Corresponding author

Andrew J. Vermiglio
Department of Communication Sciences and Disorders, East Carolina University
3310P Health Science Building/Mail Stop 668, Greenville, NC 27834

Publikationsverlauf

Publikationsdatum:
26. Mai 2020 (online)

 

Abstract

Background:

Speech recognition in noise (SRN) evaluations reveal information about listening ability that is unavailable from pure-tone thresholds. Unfortunately, SRN evaluations are not commonly used in the clinic. A lack of standardization may be an explanation for the lack of widespread acceptance of SRN testing. Arguments have been made for the utilization of steady-state speech-shaped noise vs. multi-talker babble. Previous investigations into the effect of masker type have used a monaural presentation of the stimuli. However, results of monaural SRN tests cannot be generalized to binaural listening conditions.

Purpose:

The purpose of this study was to investigate the effect of masker type on SRN thresholds under binaural listening conditions.

Research Design:

The Hearing in Noise Test (HINT) protocol was selected in order to measure SRN thresholds in steady-state speech-shaped noise (HINT noise) and four-talker babble with and without the spatial separation of the target speech and masker stimuli.

Study Sample:

Fifty native speakers of English with normal pure-tone thresholds (≤ 25 dB HL, 250–4000 Hz) participated in the study. The mean age was 20.5 years (SD 1.01).
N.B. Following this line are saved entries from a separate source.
Lemma split_pair_loop_spec fuel : forall prel ls nextl prer rs nextr offset slices,
  mr_segments local = prel ++ ls -> contiguous nextl ls (mr_base local + mr_size local) ->
  0 <= nextl <= localAddress + offset ->
  mr_segments remote = prer ++ rs -> contiguous nextr rs (mr_base remote + mr_size remote) ->
  0 <= nextr <= remoteAddress + offset ->
  0 <= offset <= size -> size - offset <= Z.of_nat fuel ->
  exists new, split_pair_loop fuel localAddress remoteAddress size sliceSize fragmentSize
      (length prel) (length prer) ls rs offset slices = Some (flagcxSuccess, slices ++ new) /\
    pair_tiles (mr_segments local) (mr_segments remote) localAddress remoteAddress
      (slice_bound sliceSize fragmentSize) offset new size.
Proof.
  destruct (validate_record _ words_local valid_local) as (Hlb & Hlz & Hlm & _).
  destruct (validate_record _ words_remote valid_remote) as (Hrb & Hrz & Hrm & _).
  destruct words as (Wl & Wr & Ws & Wsl & Wf). unfold is_u64 in *.
  induction fuel as [|fuel IH]; intros prel ls nextl prer rs nextr offset slices Hls Hcl Hnl Hrs Hcr Hnr Ho Hf;
    cbn [split_pair_loop]; destruct (Z.leb_spec size offset).
  1, 3: exists []; rewrite app_nil_r; split; [done|]; cbn; lia.
  { lia. }
  rewrite (Z.mod_small (localAddress + offset)), (Z.mod_small (remoteAddress + offset)) by lia.
  destruct (skip_segments_spec _ _ _ _ _ (localAddress + offset) Hls Hcl) as (prel' & l & ls' & -> & Hls' & Hcl' & Hl1 & Hl2);
    [lia|lia|lia|].
  destruct (skip_segments_spec _ _ _ _ _ (remoteAddress + offset) Hrs Hcr) as (prer' & r & rs' & -> & Hrs' & Hcr' & Hr1 & Hr2);
    [lia|lia|lia|].
  rewrite (proj2 (Z.ltb_ge (localAddress + offset) (sg_base l))), (proj2 (Z.ltb_ge (remoteAddress + offset) (sg_base r)))
    by lia. cbn [orb].
  rewrite (Z.mod_small (sg_base l + sg_size l)), (Z.mod_small (sg_base r + sg_size r)), (Z.mod_small (size - offset)) by lia.
  rewrite (Z.mod_small (sg_base l + sg_size l - _)), (Z.mod_small (sg_base r + sg_size r - _)) by lia.
  set (whole := Z.min (size - offset) _). set (bytes := if _ && _ then sliceSize else whole).
  assert (Hw : 0 < whole <= size - offset /\ whole <= sg_base l + sg_size l - (localAddress + offset) /\
    whole <= sg_base r + sg_size r - (remoteAddress + offset)) by lia. clearbody whole.
  assert (Hb : 0 < bytes <= whole /\ (forall b, slice_bound sliceSize fragmentSize = Some b -> bytes <= b)).
  { unfold bytes, slice_bound. destruct (Z.ltb_spec 0 sliceSize); cbn; [|split; [lia|done]].
    destruct (Z.ltb_spec sliceSize whole); cbn; [|split; [lia|intros b [= <-]; lia]].
    rewrite Z.mod_small by lia. destruct (Z.ltb_spec fragmentSize (whole - sliceSize)); (split; [lia|intros b [= <-]; lia]). }
  clearbody bytes. destruct Hb as [Hb Hbound].
  rewrite (proj2 (Z.eqb_neq bytes 0)), Z.mod_small by lia.
  set (sl := MkMrPairSlice _ _ _ _).
  destruct (IH prel' (l :: ls') (sg_base l) prer' (r :: rs') (sg_base r) (offset + bytes) (slices ++ [sl]))
    as (new & -> & Ht); try done; try lia.
  exists (sl :: new). rewrite <- app_assoc. split; [done|]. cbn. split_and!; try done; try lia.
  - exists l. rewrite arr_get_nat, Hls', lookup_app_r, Nat.sub_diag by lia. split_and!; try done; lia.
  - exists r. rewrite arr_get_nat, Hrs', lookup_app_r, Nat.sub_diag by lia. split_and!; try done; lia.
Qed.
(** [for (i = 0; i < items.size(); ++i)] *)
Definition indices (t : flagcxP2pTransfer) : list nat := seq 0 (length (tr_items t)).

Definition failQueued (t : flagcxP2pTransfer) (result : flagcxResult_t) : option (flagcxResult_t * flagcxP2pTransfer) :=
  let t := recordTerminal t result in
  for_ok (indices t)
    (fun i t => if in_state FLAGCX_P2P_TRANSFER_QUEUED t i then completeItem t i result else Some (flagcxSuccess, t)) t.

(** ** Progress *)

Section Backend.
Context {S : Type}.

(** [test] answers its result and [done]. *)
Context (test : S -> Z -> flagcxResult_t * bool * S).
(** [post] answers its result, the requests it filled in and [*post]. *)
Context (post : S -> list flagcxP2pTransferOp -> flagcxResult_t * list Z * flagcxNetPostResult * S).

(** The body of the loop of [pollInflight]. *)
Definition poll_item (i : nat) (ts : flagcxP2pTransfer * S) : option (flagcxResult_t * (flagcxP2pTransfer * S)) :=
  let '(t, s) := ts in
  match tr_items t !! i with
  | None => None
  | Some item =>
    if negb (bool_decide (it_state item = FLAGCX_P2P_TRANSFER_INFLIGHT)) then Some (flagcxSuccess, (t, s))
    else
      let '(testResult, done, s) := test s (it_request item) in
      let keep o := '(r, t) ← o; Some (r, (t, s)) in
      if negb done then
        if failed testResult && negb (bool_decide (testResult = flagcxInProgress))
        then keep (failQueued (recordTerminal t testResult) testResult)
        else Some (flagcxSuccess, (t, s))
      else
        let testResult := if bool_decide (testResult = flagcxInProgress) then flagcxInternalError else testResult in
        if failed testResult then
          keep (check! t := completeItem t i testResult in failQueued t testResult)
        else keep (completeItem t i flagcxSuccess)
  end.

Definition pollInflight (t : flagcxP2pTransfer) (s : S) : option (flagcxResult_t * (flagcxP2pTransfer * S)) :=
  for_ok (indices t) poll_item (t, s).

(** The first [limit] queued items. *)
Definition queued_indices (t : flagcxP2pTransfer) (limit : Z) : list nat :=
  take (Z.to_nat limit) (filter (fun i => in_state FLAGCX_P2P_TRANSFER_QUEUED t i = true) (indices t)).

Definition ops_of (t : flagcxP2pTransfer) (indices : list nat) : option (list flagcxP2pTransferOp) :=
  mapM (fun i => item ← tr_items t !! i; Some (it_op item)) indices.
Data Collection and Analysis:

All participants were tested using the standard protocol for the HINT in a simulated soundfield environment under TDH-50P headphones. Thresholds were measured for the Noise Front, Noise Left, and Noise Right listening conditions with HINT noise and four-talker babble. The HINT composite score was determined for each noise condition. The spatial advantage was calculated from the HINT thresholds. Pure-tone threshold data were collected using the modified Hughson-Westlake procedure. Statistical analyses include descriptive statistics, effect size, correlations, and repeated measures ANOVA followed by matched-pairs t-tests.

Results:

Repeated measures ANOVA was conducted to investigate the effects of masker type and noise location on HINT thresholds. Both main effects and their interaction were statistically significant (p < 0.01). No significant differences were found between masker conditions for the Noise Front thresholds. However, for the Noise Side conditions the four-talker babble thresholds were significantly better than the HINT noise thresholds. Overall, greater spatial advantage was found for the four-talker babble as opposed to the HINT noise conditions (p < 0.01). Pearson correlation analysis revealed no significant relationships between four-talker babble and HINT noise speech recognition performances for the Noise Front, Noise Right conditions, and the spatial advantage measures. Significant relationships (p < 0.05) were found between masking noise performances for the Noise Left condition and the Noise Composite scores.

Conclusions:

One cannot assume that a patient who performs within normal limits on a speech in four-talker babble test will also perform within normal limits on a speech in steady-state speech-shaped noise test, and vice-versa. Additionally, performances for the Noise Front condition cannot be used to predict performances for the Noise Side conditions. The utilization of both HINT noise and four-talker babble maskers, with and without the spatial separation of the stimuli, may be useful when determining the range of speech recognition in noise abilities found in everyday listening conditions.


#

INTRODUCTION

In the field of audiology, pure-tone threshold testing has been considered the “gold-standard” for the evaluation of auditory function ([Shargorodsky et al, 2010]; [Baiduc et al, 2013]). However, according to the American Academy of Otolaryngology and the American Council of Otolaryngology, pure-tone audiometry was considered a tentative best-form of hearing assessment until the development of well-designed speech recognition in noise (SRN) tests became available ([AAO-ACO, 1979]). The authors stated that tests designed to evaluate auditory function in quiet would not provide an accurate measure of the ability to hear speech in everyday noisy environments. This has been demonstrated in multiple studies where individuals with normal pure-tone thresholds have reported speech perception difficulties in the presence of noise ([King, 1954]; [Saunders and Haggard, 1989]; [Vermiglio, Soli, et al, 2017]).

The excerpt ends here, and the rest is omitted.